_Task description_
Copy out each line containing "Definition" from the entries below.

_Listed records_
##############################
(** * The InChI API header of go-chem ([3rd/inchi_api.h])

    The header is a list of declarations: object-like macros, integer type
    aliases, six structures and six function prototypes.  It has no
    function bodies.  The development below carries

    - the declarations themselves, as data ([Module C] is the small
      declaration language, [Module Header] the contents of the file in
      source order), and
    - the values the declared structures range over ([Module Atom],
      [Module Stereo0D]), with fixed-size arrays as vectors;

    and states the properties of the interface over them. *)

From Stdlib Require Import ZArith Floats.PrimFloat Ascii.
From stdpp Require Import base decidable option list vector strings gmap.

Local Open Scope string_scope.
Local Open Scope Z_scope.

(** ** The declaration language *)

Module C.

Inductive sign := Signed | Unsigned.
Inductive ikind := IChar | IShort | IInt | ILong.

(** Constant expressions as they occur in array declarators:
    [20], [ATOM_EL_LEN], [NUM_H_ISOTOPES+1]. *)
Inductive cexpr :=
| Lit (n : Z)
| Mac (name : string)
| Plus (a b : cexpr).

Inductive ctype :=
| Tvoid
| Tchar                               (* plain [char] *)
| Tint (s : sign) (k : ikind)
| Tdouble
| Tname (n : string)                  (* a typedef name *)
| Tstruct (tag : string)
| Tptr (t : ctype)
| Tarr (t : ctype) (n : cexpr)
| Tconst (t : ctype).

(** [#define name value /* comment */] *)
Record define := Define {
  d_name : string;
  d_value : Z;
  d_comment : option string
}.

(** [typedef type name; /* comment */] *)
Record typedef := Typedef {
  t_type : ctype;
  t_name : string;
  t_comment : option string
}.

Record field := Field {
  f_type : ctype;
  f_name : string;
  f_comment : option string
}.

(** [typedef struct tag { fields } name;] *)
Record struct_decl := Struct {
  s_tag : string;
  s_fields : list field;
  s_name : string
}.

Record param := Param {
  p_type : ctype;
  p_name : string
}.

Record prototype := Proto {
  fn_ret : ctype;
  fn_name : string;
  fn_params : list param
}.

#[global] Instance sign_eq_dec : EqDecision sign.
Proof. solve_decision. Defined.
#[global] Instance ikind_eq_dec : EqDecision ikind.
Proof. solve_decision. Defined.
#[global] Instance cexpr_eq_dec : EqDecision cexpr.
Proof. solve_decision. Defined.
#[global] Instance ctype_eq_dec : EqDecision ctype.
Proof. solve_decision. Defined.
#[global] Instance define_eq_dec : EqDecision define.
Proof. solve_decision. Defined.

(** *** Macros *)

Definition lookup_define (ds : list define) (name : string) : option Z :=
  d_value <$> List.find (λ d, bool_decide (d_name d = name)) ds.

Fixpoint eval (ds : list define) (e : cexpr) : option Z :=
  match e with
  | Lit n => Some n
  | Mac name => lookup_define ds name
  | Plus a b =>
      match eval ds a, eval ds b with
      | Some x, Some y => Some (x + y)
      | _, _ => None
      end
  end.

Definition values (ds : list define) : list Z := d_value <$> ds.
Definition names (ds : list define) : list string := d_name <$> ds.
Definition comments (ds : list define) : list (option string) :=
  d_comment <$> ds.
Definition bindings (ds : list define) : list (string * Z) :=
  (λ d, (d_name d, d_value d)) <$> ds.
##############################
_Written answer_
Definition lookup_define (ds : list define) (name : string) : option Z :=
Definition values (ds : list define) : list Z := d_value <$> ds.
Definition names (ds : list define) : list string := d_name <$> ds.
Definition comments (ds : list define) : list (option string) :=
Definition bindings (ds : list define) : list (string * Z) :=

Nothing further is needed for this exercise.